The only point presented in appellant’s motion for rehearing or to transfer is that the fifth point in his brief was overlooked. The point reads: “The court erred in giving instruction No. 2 over the objection of defendant, there being no evidence in the record that the defendant entered into a conspiracy or common design for anyone else to take the life of deceased and is inconsistent with and irreconcilable with the State’s theory of the case.” Instruction No. 2 was to the effect that all persons are equally guilty who act together with a common purpose in the commission of a crime and the act of one of them, proceeding according to the common plan, is the act of each. In State v. Buckley, 309 Mo. 38, 274 S.W. 74, 76, the only authority cited in appellant’s brief to the point, the evidence was considered insufficient to connect the defendants with the acts of the person committing the homicide.

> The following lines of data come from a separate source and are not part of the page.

(** [do_read] reads and locks the keys that have been added since the last one, or
    the transaction must abort; which it need not if all that was added are reads of
    tables that are only read. *)
Lemma read_rule w0 x m vr vw s :
  phase w0 x m vr vw s ->
  wp C self pkt (do_read false x m) (fun '(st, x', m') s' =>
    same_tx x x' /\ all_read x' /\ length m' = length m /\ pending x' m' s' /\
    ((st = must_abort /\ ~ (Forall (fixed C) (drop (rs_index x) (read_set x)) /\ drop (ws_index x) (write_set x) = [])) \/
     st = in_progress /\ exists nr nw, phase w0 x' m' (vr ++ nr) (vw ++ nw) s')) s.
Proof.
  intros [Hrun Hkeys Hly Hfit Hmr Hmw Hq Htop Hseen]. destruct s as [w h]. simpl in *. pose proof (ft_pkt _ Hfit) as (Hp1 & Hp2).
  set (rd := drop (rs_index x) (read_set x)). set (wr := drop (ws_index x) (write_set x)).
  destruct (read_layout x m Hly) as (Hlyd & Hap). fold rd wr in Hlyd, Hap. eapply wp_mono.
  { apply (wp_top C self pkt w0 (do_read false x m) (read_post C self x m vr vw w h)); [done|].
    apply (read_keys_ok C HC self pkt Hself x m vr vw w h Hrun); [lia|done]. }
  intros [[st x'] m'] [w' h'] [(Ha & Est & Hsame & Hall & Hk & Hg' & Ho' & Hres) Htop']. simpl in Htop', Hg', Ho', Hres.
  pose proof Hsame as (Eco & Em & Ec & El & Sr & Sw). fold rd wr in Hk. pose proof (proj1 Hk) as Hlen.
  assert (Forall (quiet C self []) h') as Hq'.
  { destruct Ha as (h1 & Eh & Hq1). simpl in Eh. rewrite Eh. apply Forall_app. split; [|done].
    eapply Forall_impl; [exact Hq1|]. intros e [H1 H2]. split; [done|]. intros l Hl. by apply not_elem_of_nil in Hl. }
  assert (layout m' (map obj (read_set x' ++ write_set x'))) as Hly'.
  { rewrite map_app, (same_objs _ _ Sr), (same_objs _ _ Sw), <- map_app. by apply (layout_ext m). }
  pose proof (Forall2_length _ _ _ Sr) as Lr. pose proof (Forall2_length _ _ _ Sw) as Lw. pose proof (run_count _ _ _ _ _ _ Hrun) as Hn.
  split; [done|]. split; [done|]. split; [done|]. split.
  { split; rewrite <- ?Lw; try done; [rewrite Ec; apply Hrun|by eapply item_wf_same; [exact Sw|apply Hrun]|lia|].
    rewrite map_app in Hly'. apply layout_app in Hly' as (_ & Hly' & _). by apply layout_objs. }
  destruct Hres as [[-> Hno]|(-> & nr & nw & Hrun' & Hmr' & Hmw' & Hgl)]; [by left|right]. split; [done|]. exists nr, nw.
  destruct Hall as [E1 E2]. split; try done.
  - by rewrite (same_ikeys _ _ Sw).
  - destruct Hfit as [? ? ? ?]. split; rewrite ?Em, ?El, ?Eco, <- ?Lr, <- ?Lw; try done. by rewrite (same_bulk _ _ Sw).
  - rewrite E1, firstn_all, <- (take_drop (rs_index x) (read_set x')). apply Forall2_app; [|done].
    apply (mem_kept (mem_read C) (map obj (rd ++ wr)) m m' (take (rs_index x) (read_set x))); try done.
    + intros it it' v (K1 & K2 & K3 & _). unfold mem_read. by rewrite K1, K2, K3.
    + intros it v. by apply mem_read_keeps.
    + apply Forall_take, Hrun.
    + by apply Forall_app in Hap as [Hap _].
    + by apply Forall2_take.
  - rewrite E2, firstn_all, <- (take_drop (ws_index x) (write_set x')). apply Forall2_app; [|done].
    apply (mem_kept (mem_write C) (map obj (rd ++ wr)) m m' (take (ws_index x) (write_set x))); try done.
    + intros it it' v (K1 & K2 & K3 & K4 & _). unfold mem_write. by rewrite K1, K2, K3, K4.
    + intros it v. by apply mem_write_keeps.
    + apply Forall_take, Hrun.
    + by apply Forall_app in Hap as [_ Hap].
    + by apply Forall2_take.
  - destruct Ha as (h1 & Eh & _). simpl in Eh. rewrite E1, firstn_all, <- (take_drop (rs_index x) (read_set x')). apply Forall2_app.
    + apply (same_mem_r (glimpsed C self w0 [] (w', h')) (take (rs_index x) (read_set x))).
      * intros it it' v K (hc & hb & E & Hc). exists hc, hb. split; [done|]. by eapply same_current.
      * by apply Forall2_take.
      * eapply Forall2_impl; [exact Hseen|]. intros it v (hc & hb & E & Hc). exists (h1 ++ hc), hb. simpl in *. by rewrite Eh, E, app_assoc.
    + eapply Forall2_impl; [exact Hgl|]. intros it v (hc & hb & E & Hc). exists hc, (hb ++ h). simpl in *. rewrite app_nil_r, top_app, <- Htop. done.
Qed.

(** [abort] gives the locks back. *)
Lemma abort_rule x m s :
  pending x m s ->
  wp C self pkt (abort false x m) (fun '(x', m') s' =>
    x' = with_status aborted x /\ m' = m /\ good s'.1 /\ owns [] s'.1 /\ Forall (quiet C self []) s'.2) s.
Proof.
  intros [Hc Hits [Hn Hp] Hob Hg Ho Hq]. destruct s as [w h]. simpl in *. eapply wp_mono; [by apply (abort_ok C HC self pkt Hself x m w h)|].
  intros [x1 m1] s (-> & -> & Hg1 & Ho1 & (h1 & Eh & Hq1)). split_and!; try done. rewrite Eh. by apply Forall_app.
Qed.

(** A transaction without writes holds nothing. *)
Lemma rdonly_rule x m s : pending x m s -> write_set x = [] -> good s.1 /\ owns [] s.1 /\ Forall (quiet C self []) s.2.
Proof. intros [] E. rewrite E in *. done. Qed.

(** What a transaction that read [vr], found [vw] and left [m] in its objects did. *)
Definition txn_of (x : tx) (vr vw : list (option (list byte))) (m : list byte) : txn :=
  mk_txn (zip_with (fun it v => (rpc_reqtype it, key it, v)) (read_set x) vr)
         (zip_with (fun it v => (rpc_reqtype it, key it, v, newv C m it)) (write_set x) vw).

(** [commit] applies the writes of a transaction at an instant at which everything is
    as the transaction has read it; or it aborts, which a transaction that has read
    from no table that may be written does not. *)
Lemma commit_rule w0 x m vr vw m2 s :
  phase w0 x m vr vw s -> all_read x -> length m2 = length m -> Forall (writable C m2) (write_set x) ->
  wp C self pkt (commit false x m2) (fun '(st, x', m') s' =>
    kin x x' /\ tx_status x' = st /\ length m' = length m /\ good s'.1 /\ owns [] s'.1 /\
    ((st = committed /\ Forall2 (reads_back m') (read_set x) vr /\ acts C self [txn_of x vr vw m2] w0 s'.2) \/
     (st = aborted /\ ~ Forall (fixed C) (read_set x) /\ acts C self [] w0 s'.2))) s.
Proof.
  intros [Hrun Hkeys Hly [Hrec (Mr & Ml & Mb) Hhome (Hp1 & Hp2)] _ _ Hq Htop _] Hall Hl2 Hwr. destruct s as [w h]. simpl in *.
  pose proof (run_count _ _ _ _ _ _ Hrun) as Hn. eapply wp_mono.
  { apply (commit_ok C HC self pkt Hself x m2 vr vw w h Hrun Hall).
    - split; [split|..]; try done; try apply Hrun; lia.
    - by apply (layout_ext m).
    - done. }
  intros [[st x1] m1] s (Hkin & Hst & _ & _ & Hk & Hg1 & Ho1 & Hres). split; [done|]. split; [done|].
  split; [rewrite (proj1 Hk); lia|]. split; [done|]. split; [done|].
  destruct Hres as [(-> & Hcr & Hcw & Hrb & h1 & Eh & Htr)|(-> & Hne & (h1 & Eh & Hq1))]; [left|right]; split; try done.
  - split; [done|]. destruct (current_snapshot x m2 vr vw w) as [Hsn Htd]; try apply Hrun; try done.
    exists [], h1, h. split; [done|]. split; [done|]. split; [rewrite <- Htop; exact Hsn|]. split; [|constructor].
    unfold txn_of. by rewrite Htd.
  - split; [done|]. rewrite Eh. by apply Forall_app.
Qed.

(** A transaction that reads one key is committed by the read itself. *)
Lemma single_read_rule w0 x m v s :
  phase w0 x m [v] [] s -> all_read x -> write_set x = [] -> acts C self [txn_of x [v] [] m] w0 s.2.
Proof.
  intros [Hrun _ _ _ _ _ Hq _ Hseen] [Er _] Ew. rewrite Er, firstn_all in Hseen.
  apply Forall2_cons_inv_r in Hseen as (it & its & (hc & hb & Eh & Hc) & Hnil & Ers). apply Forall2_nil_inv_r in Hnil as ->.
  rewrite app_nil_r in Eh. rewrite Eh in Hq. apply Forall_app in Hq as [Hq1 Hq2].
  exists hc, [], hb. split; [done|]. split; [done|]. split; [|split; [|done]].
  - pose proof (run_ritems _ _ _ _ _ _ Hrun) as Hit. rewrite Ers in Hit. apply Forall_cons in Hit as [Hit _].
    destruct (current_snapshot x m [v] [] (top w0 hb)) as [H _]; [|rewrite Ew..|rewrite Ers|rewrite Ew|exact H]; try by constructor.
    rewrite Ers. by constructor.
  - unfold todo, txn_of. rewrite Ew. constructor.
Qed.
(* ===== verification/TxSession.v ===== *)
(** * Coroutines that run transactions

    What a coroutine that runs any number of transactions, one after another, promises
    ([behaves]), rules to show it, and what a system of such coroutines guarantees:
    the transactions of all coroutines are serializable, each coroutine's in its own
    order. *)

From S2P Require Import Prelude Util Hots FixedTable FixedTableInv FixedTableOps FixedTableSteps Datastore DatastoreSpec RpcDefs.
From S2P Require Import RpcBatch Tx TxWorld TxBuckets TxSpec TxStage TxCommit TxSystem TxSerial TxTransaction.
From Stdlib Require Import ZArith Lia Bool.
From stdpp Require Import base numbers list gmap sets relations.
#[local] Open Scope Z_scope.
Import FixedTable FixedTableInv FixedTableOps FixedTableSteps DatastoreSpec RpcDefs RpcBatch Tx TxWorld TxBuckets TxSpec TxStage TxCommit TxSystem TxSerial TxTransaction.

Module TxSession.

(** ** Coroutines *)

Section Behaviour.
Context (C : cluster) (pkt : Z).

(** From every world in which it holds no lock, the program of coroutine [c] runs
    without fault, does to the world only what other coroutines expect, and ends
    without locks; [does a ts] holds of its result and the transactions it has
    committed. *)
Definition behaves {A} (c : Z) (p : prog A) (does : A -> list txn -> Prop) : Prop :=
  forall w, good C c w -> owns C c [] w ->
    wp C c pkt p (fun a s => good C c s.1 /\ owns C c [] s.1 /\ exists ts, does a ts /\ acts C c ts w s.2) (w, []).

Lemma behaves_mono {A} c (p : prog A) (D D' : A -> list txn -> Prop) :
  behaves c p D -> (forall a ts, D a ts -> D' a ts) -> behaves c p D'.
Proof. intros H HD w Hg Ho. eapply wp_mono; [by apply H|]. intros a s (H1 & H2 & ts & H3 & H4). eauto 10. Qed.

Lemma behaves_done {A} c (a : A) (D : A -> list txn -> Prop) : D a [] -> behaves c (Done a) D.
Proof. intros H w Hg Ho. simpl. split; [done|]. split; [done|]. exists []. split; [done|constructor]. Qed.

Lemma behaves_lift {A} c (r : res A) a (D : A -> list txn -> Prop) : r = Ok a -> D a [] -> behaves c (lift r) D.
Proof. intros ->. by apply behaves_done. Qed.

Lemma behaves_bind {A B} c (p : prog A) (f : A -> prog B) (D1 : A -> list txn -> Prop) (D2 : B -> list txn -> Prop) :
  behaves c p D1 -> (forall a t1, D1 a t1 -> behaves c (f a) (fun b t2 => D2 b (t1 ++ t2))) -> behaves c (p ≫= f) D2.
Proof.
  intros Hp Hf w Hg Ho. apply wp_bind. eapply wp_mono; [apply (wp_top C c pkt w); [done|by apply Hp]|].
  intros a [w1 h1] [(Hg1 & Ho1 & t1 & HD1 & Ha1) Htop]. simpl in *. eapply wp_mono.
  { exact (wp_shift C c pkt h1 (f a) _ w1 [] (Hf a t1 HD1 w1 Hg1 Ho1)). }
  intros b [w2 h2] (h' & Eh & Hg2 & Ho2 & t2 & HD2 & Ha2). simpl in *. subst h2. split; [done|]. split; [done|].
  exists (t1 ++ t2). split; [done|]. apply acts_app; [done|]. by rewrite <- Htop.
Qed.

End Behaviour.

(** ** Sessions *)

(** A transaction of an application: its computation, the transaction with its sets
    filled, and the memory that holds its objects. *)
Record job := mk_job { j_app : list byte -> res (option (list byte)); j_tx : tx; j_mem : list byte }.
Notation outcome_t := (tx_status_t * tx * list byte)%type.
Definition j_caller (j : job) : Z := caller_id (j_tx j).
Definition j_prog (j : job) : prog outcome_t := transaction (j_app j) (j_tx j) (j_mem j).

(** A coroutine chooses its next transaction from what the earlier ones have returned. *)
Notation past := (list (job * outcome_t)).
Fixpoint session (n : nat) (next : past -> option job) (sofar : past) : prog past :=
  match n with
  | O => Done sofar
  | S n =>
      match next sofar with
      | None => Done sofar
      | Some j => o ← j_prog j; session n next (sofar ++ [(j, o)])
      end
  end.

Section Sessions.
Context (C : cluster) (pkt : Z).

Definition job_ok (c : Z) (j : job) : Prop :=
  j_caller j = c /\ caller_wf c /\ tx_ok C c pkt (j_tx j) (j_mem j) /\ app_ok C (j_app j) (j_tx j) (j_mem j).

(** What a transaction has done: committed [t], or aborted. *)
Definition result (jo : job * outcome_t) (o : option txn) : Prop :=
  match o with
  | Some t => jo.2.1.1 = committed /\ did C (j_app jo.1) (j_tx jo.1) (j_mem jo.1) t
  | None => jo.2.1.1 = aborted
  end.

(** What a session has done: the transactions were chosen by [next], and those that
    committed are [ts]. *)
Definition told (next : past -> option job) (l : past) (ts : list txn) : Prop :=
  (forall k jo, l !! k = Some jo -> next (take k l) = Some jo.1) /\
  exists outs, Forall2 result l outs /\ ts = omap id outs.

Lemma job_behaves c j : cluster_wf C -> job_ok c j -> behaves C pkt c (j_prog j) (does C (j_app j) (j_tx j) (j_mem j)).
Proof. intros HC (_ & Hc & Htx & Happ) w Hg Ho. by apply (transaction_ok C HC c pkt Hc (j_app j) (j_tx j) (j_mem j) Htx Happ). Qed.

Lemma session_behaves c next n : forall sofar ts,
  cluster_wf C -> (forall l j, next l = Some j -> job_ok c j) -> told next sofar ts ->
  behaves C pkt c (session n next sofar)
    (fun l ts' => told next l (ts ++ ts') /\ (length l = (length sofar + n)%nat \/ next l = None)).
Proof.
  induction n as [|n IH]; intros sofar ts HC Hnext [Hcho (outs & Hres & ->)]; simpl.
  { apply behaves_done. rewrite app_nil_r. split; [|left; lia]. split; [done|]. by exists outs. }
  destruct (next sofar) as [j|] eqn:Ej.
  2: { apply behaves_done. rewrite app_nil_r. split; [|by right]. split; [done|]. by exists outs. }
  eapply behaves_bind; [apply job_behaves; [done|by eapply Hnext]|]. intros o t1 Hdo.
  assert (exists r, result (j, o) r /\ t1 = omap id [r]) as (r & Hr & ->).
  { destruct Hdo as [(E & t & Hd & ->)|[E ->]]; [by exists (Some t)|by exists None]. }
  eapply behaves_mono; [apply (IH (sofar ++ [(j, o)]) (omap id outs ++ omap id [r])); try done|].
  - split.
    + intros k jo Hk. apply lookup_app_Some in Hk as [Hk|[Hle Hk]].
      * rewrite take_app_le by (apply lookup_lt_Some in Hk; lia). by apply Hcho.
      * destruct (k - length sofar)%nat eqn:E; [|done]. simpl in Hk. injection Hk as <-.
        replace k with (length sofar) by lia. by rewrite take_app_length.
    + exists (outs ++ [r]). split; [by apply Forall2_app; [|constructor]|by rewrite omap_app].
  - intros l ts'. rewrite app_assoc, length_app. simpl. intros [H1 H2]. split; [done|]. destruct H2; [left; lia|by right].
Qed.

(** A coroutine that runs at most [pl_max] transactions. *)
Record plan := mk_plan { pl_caller : Z; pl_next : past -> option job; pl_max : nat }.

Definition plan_ok (pl : plan) : Prop :=
  caller_wf (pl_caller pl) /\ forall l j, pl_next pl l = Some j -> job_ok (pl_caller pl) j.

(** It has run them all: as many as it may, or as many as it chooses. *)
Definition over (pl : plan) (l : past) (ts : list txn) : Prop :=
  told (pl_next pl) l ts /\ (length l = pl_max pl \/ pl_next pl l = None).

End Sessions.

(** ** Coroutines in parallel *)

Section Parallel.
Context (C : cluster) (pkt : Z) (A : Type).

Record coro := mk_coro { co_caller : Z; co_prog : prog A; co_does : A -> list txn -> Prop }.

Definition coro_ok (co : coro) : Prop := caller_wf (co_caller co) /\ behaves C pkt (co_caller co) (co_prog co) (co_does co).

(** The world between transactions: well formed, replicated, and nothing is locked. *)
Definition at_rest (w : world) : Prop :=
  peaceful C w /\ synced C w /\ forall mn ty i, cl_prim C ty = true -> is_unlocked (a_ts (w (mn, ty, i))) = true.

Lemma rest_good c w : at_rest w -> good C c w /\ owns C c [] w.
Proof.
  intros (Hp & Hs & Hu).
  assert (forall mn ty i, cl_prim C ty = true -> ~ a_held c (w (mn, ty, i))) as Hn.
  { intros mn ty i Hty Hh. apply held_unlocked in Hh. by rewrite Hu in Hh. }
  split; [split; [done|]|].
  - intros ty k Hty [Hf|Hh]; [by apply Hs|by apply Hn in Hh].
  - intros mn ty i Hty. split; [intros _; by apply Hn|]. change (occ (mn, ty, i) []) with 0. lia.
Qed.

(** What happens after a coroutine has ended does not concern it. *)
Lemma others_quiet c i tr : Forall (fun e => ev_who e <> i) tr -> Forall (quiet C c []) (view i tr).
Proof.
  intros H. unfold view. apply Forall_map. eapply Forall_impl; [exact H|]. intros e He. simpl. rewrite decide_False by done.
  split; [by intros []|]. intros l Hl. by apply not_elem_of_nil in Hl.
Qed.

Lemma acts_more c ts w0 i tr1 tr2 :
  Forall (fun e => ev_who e <> i) tr2 -> acts C c ts w0 (view i tr1) -> acts C c ts w0 (view i (tr2 ++ tr1)).
Proof.
  intros Ho Ha. unfold view. rewrite map_app, <- (app_nil_r ts). eapply acts_app; [exact Ha|]. by apply others_quiet.
Qed.

(** The specification of the coroutines. *)
Definition spec (cos : list coro) (w0 : world) (i : nat) (a : A) (s : state) : Prop :=
  match cos !! i with
  | Some co => exists ts, co_does co a ts /\ acts C (co_caller co) ts w0 s.2
  | None => False
  end.

Lemma coros_initial cos w0 s :
  Forall coro_ok cos -> at_rest w0 -> initial pkt A (map co_prog cos) w0 s ->
  Forall caller_wf (map co_caller cos) /\ system_ok C pkt A (map co_caller cos) (spec cos w0) s.
Proof.
  intros Hcos Hrest Hinit. split.
  { apply Forall_map. eapply Forall_impl; [exact Hcos|]. by intros co (H & _). }
  apply (initial_ok C pkt A (map co_caller cos) (spec cos w0) (map co_prog cos) w0 s); [by rewrite !length_map| |done].
  intros i c p Hc Hp. rewrite list_lookup_fmap in Hc. rewrite list_lookup_fmap in Hp.
  destruct (cos !! i) as [co|] eqn:Ec; [|done]. simpl in Hc, Hp. injection Hc as <-. injection Hp as <-.
  destruct (Forall_lookup_1 _ _ _ _ Hcos Ec) as (Hwf & Hb). destruct (rest_good (co_caller co) w0 Hrest) as [Hg Hown].
  eapply wp_mono; [by apply Hb|]. intros a s1 (_ & _ & ts & Hd & Ha). unfold spec. rewrite Ec. eauto.
Qed.

Lemma coros_ok cos w0 s s' :
  NoDup (map co_caller cos) -> Forall coro_ok cos -> at_rest w0 ->
  initial pkt A (map co_prog cos) w0 s -> rtc (sys C pkt A) s s' ->
  system_ok C pkt A (map co_caller cos) (spec cos w0) s' /\ peaceful C s'.1.1 /\ synced C s'.1.1 /\
  chain w0 s'.2 s'.1.1 /\ length s'.1.2 = length cos /\ Forall (fun e => ev_who e < length cos)%nat s'.2.
Proof.
  intros Hnd Hcos Hrest Hinit Hrun. destruct (coros_initial cos w0 s Hcos Hrest Hinit) as [Hcl Hok].
  destruct Hinit as (ths & -> & Hths). pose proof (Forall2_length _ _ _ Hths) as Hl. rewrite length_map in Hl.
  destruct (run_trace C pkt _ w0 _ _ Hrun) as (H1 & H2 & H3); [done|constructor|]. simpl in H2, H3.
  destruct (steps_tidy C pkt _ _ _ Hnd Hcl _ _ Hrun Hok) as [T1 T2]. destruct Hrest as (R1 & R2 & _).
  split; [by eapply steps_ok|]. split; [by apply T1|]. split; [by apply T2|]. split; [done|]. rewrite Hl. done.
Qed.

(** What an ended coroutine has done in the whole trace. *)
Lemma ended_ok co cos w0 i w tr a w1 tr1 :
  cos !! i = Some co -> thread_ok C pkt A (spec cos w0) i (co_caller co) w tr (T_end _ a w1 tr1) ->
  exists ts, co_does co a ts /\ acts C (co_caller co) ts w0 (view i tr).
Proof.
  intros Hj [HQ (tr2 & -> & Ho)]. unfold spec in HQ. rewrite Hj in HQ. destruct HQ as (ts & Hd & Ha).
  exists ts. split; [done|]. by apply acts_more.
Qed.

(** The transactions that the coroutines have committed, and an order of all of them:
    it keeps that of each coroutine, every transaction is one that can run alone at its
    place in it, and it leads from the contents [σ] to [σ']. *)
Definition serial (cos : list coro) (ths : list (tstate A)) (σ σ' : Z -> Z -> option (list byte)) (order : list (nat * txn)) : Prop :=
  (forall i co th, cos !! i = Some co -> ths !! i = Some th ->
     exists a w1 tr1, th = T_end _ a w1 tr1 /\ co_does co a (of_coro i order)) /\
  Forall (fun x => x.1 < length cos)%nat order /\
  valid σ order.*2 /\ (forall ty k, cl_prim C ty = true -> final σ order.*2 ty k = σ' ty k).

(** When all coroutines have ended, their transactions are serializable. *)
Lemma serializable_ok cos w0 s w ths tr :
  NoDup (map co_caller cos) -> Forall coro_ok cos -> at_rest w0 ->
  initial pkt _ (map co_prog cos) w0 s -> rtc (sys C pkt _) s (w, ths, tr) ->
  Forall (fun th => exists a w1 tr1, th = T_end _ a w1 tr1) ths ->
  exists order, serial cos ths (db C w0) (db C w) order.
Proof.
  intros Hnd Hcos Hrest Hinit Hrun Hend.
  destruct (coros_ok cos w0 s _ Hnd Hcos Hrest Hinit Hrun) as ([Hlen Hall] & _ & _ & Hch & Hl & Hwho). simpl in Hch, Hl, Hwho.
  destruct (list_choose (fun i co ts => acts C (co_caller co) ts w0 (view i tr) /\ forall th, ths !! i = Some th ->
    exists a w1 tr1, th = T_end _ a w1 tr1 /\ co_does co a ts) cos) as (outs & Hlo & Hout).
  { intros i co Hj. destruct (lookup_lt_is_Some_2 ths i) as [th Hth]; [rewrite Hl; by eapply lookup_lt_Some|].
    destruct (Forall_lookup_1 _ _ _ _ Hend Hth) as (a & w1 & tr1 & ->).
    destruct (ended_ok co cos w0 i w tr a w1 tr1 Hj) as (ts & Hd & Ha).
    - apply (Hall i); [by rewrite list_lookup_fmap, Hj|done].
    - exists ts. split; [done|]. intros th' Hth'. simplify_eq. eauto. }
  destruct (trace_serializable C (map co_caller cos) Hnd outs tr w0 w) as (order & Hp & Hv & Hf).
  - by rewrite length_map.
  - done.
  - by rewrite length_map.
  - intros i c ts Hc Ho. rewrite list_lookup_fmap in Hc. destruct (cos !! i) as [co|] eqn:Ej; [|done]. simpl in Hc. injection Hc as <-.
    by apply (Hout i co ts).
  - exists order. split; [|split; [|done]].
    + intros i co th Hi Hth. destruct (lookup_lt_is_Some_2 outs i) as [ts Ho]; [rewrite Hlo; by eapply lookup_lt_Some|].
      rewrite Hp, Ho. simpl. by apply (Hout i co ts).
    + apply Forall_forall. intros [i t] Hin. simpl. destruct (decide (i < length cos)%nat) as [|Hge]; [done|].
      specialize (Hp i). rewrite lookup_ge_None_2 in Hp by lia. simpl in Hp. exfalso.
      assert (t ∈ of_coro i order) as Ht.
      { unfold of_coro. apply (list_elem_of_fmap_2 snd _ (i, t)). by apply list_elem_of_filter. }
      rewrite Hp in Ht. by apply not_elem_of_nil in Ht.
Qed.

End Parallel.

(** ** Sessions as coroutines *)

Definition plan_coro (C : cluster) (pl : plan) : coro past :=
  mk_coro past (pl_caller pl) (session (pl_max pl) (pl_next pl) []) (over C pl).

Lemma plan_coro_ok C pkt pl : cluster_wf C -> plan_ok C pkt pl -> coro_ok C pkt past (plan_coro C pl).
Proof.
  intros HC [Hc Hn]. split; [done|]. eapply behaves_mono; [apply (session_behaves C pkt _ _ _ [] []); try done|].
  - split; [done|]. by exists [].
  - done.
Qed.
End TxSession.
Definition ops1 : list add_op := [add_write 20 5 0 wm_insert un0].
Definition app1 (m : list byte) : res (option (list byte)) := Ok (put_obj 0 (le_bytes 8 42) m).
Definition ops2 : list add_op := [add_read 20 5 0 un0; add_write 20 6 64 wm_insert un0].
Definition app2 (m : list byte) : res (option (list byte)) :=
  match obj_val_size m 0, read_at 16 8 m with
  | Ok vs, Ok v => Ok (if vs =? 8 then put_obj 64 v m else None)
  | _, _ => Ok None
  end.

Definition job1 : job := mk_job app1 (tx_of 0 ops1) mem0.
Definition job2 : job := mk_job app2 (tx_of 1 ops2) mem0.
Definition plan1 : plan := mk_plan (j_caller job1) (fun _ => Some job1) 2.
Definition plan2 : plan := mk_plan (j_caller job2) (fun _ => Some job2) 1.
Definition pls : list plan := [plan1; plan2].

Lemma put_obj_ok o v m m' :
  put_obj o v m = Some m' -> length m' = length m /\ read_at o 8 m' = Ok (le_bytes 8 8).
Proof.
  unfold put_obj. destruct (write_at o _ m) as [m1|] eqn:E1; [|done]. destruct (write_at (o + 16) v m1) as [m2|] eqn:E2; [|done].
  intros [= <-]. rewrite (write_at_length _ _ _ _ E2), (write_at_length _ _ _ _ E1). split; [done|].
  rewrite (read_write_at_ne _ _ _ _ o 8 E2) by lia. apply (read_write_at _ (le_bytes 8 8)) in E1. exact E1.
Qed.

Lemma un0_ok : uninit_ok un0.
Proof. done. Qed.

Lemma tx_of_ok g ops :
  0 <= g < 2 -> ops_ok tys 8 1000 mem0 ops ->
  caller_id (tx_of g ops) = int_rep (mk_crid 1 g) /\ caller_wf (caller_id (tx_of g ops)) /\
  tx_ok (cluster_of (mp g) tys (fun _ _ kh => bidx (tab true) kh) 3) (caller_id (tx_of g ops)) 1000 (tx_of g ops) mem0.
Proof.
  intros Hg Hops. unfold tx_of. destruct (Tx.make false 1 true (mp g) rec0) as [x1|] eqn:E; [|done].
  destruct (built_ok (mp g) tys (fun _ _ kh => bidx (tab true) kh) 3 (mp_replicated g Hg) 8 1000 mem0 ops 1 rec0 x1)
    as (x & -> & Hc & Hw & Hx); try done.
Qed.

As stated in the instant opinion there was direct evidence of appellant’s participation in the instant conspiracy and the Buckley case does not establish error. The State’s main instruction proceeded upon the theory that deceased was killed as the result of the conspiracy; that appellant was a participant therein, and that appellant was the conspirator who actually killed deceased. The jury was not authorized to convict appellant unless they so found. Instruction No. 2 did not direct a verdict. It stated the law regarding a conspiracy to commit an offense and under the evidence the giving of the instruction was proper. 23 C.J.S., Criminal Law, § 1287, Conspiracy, page 8i61.
Appellant’s motion for rehearing or, in the alternative, to transfer to Court en Banc is overruled.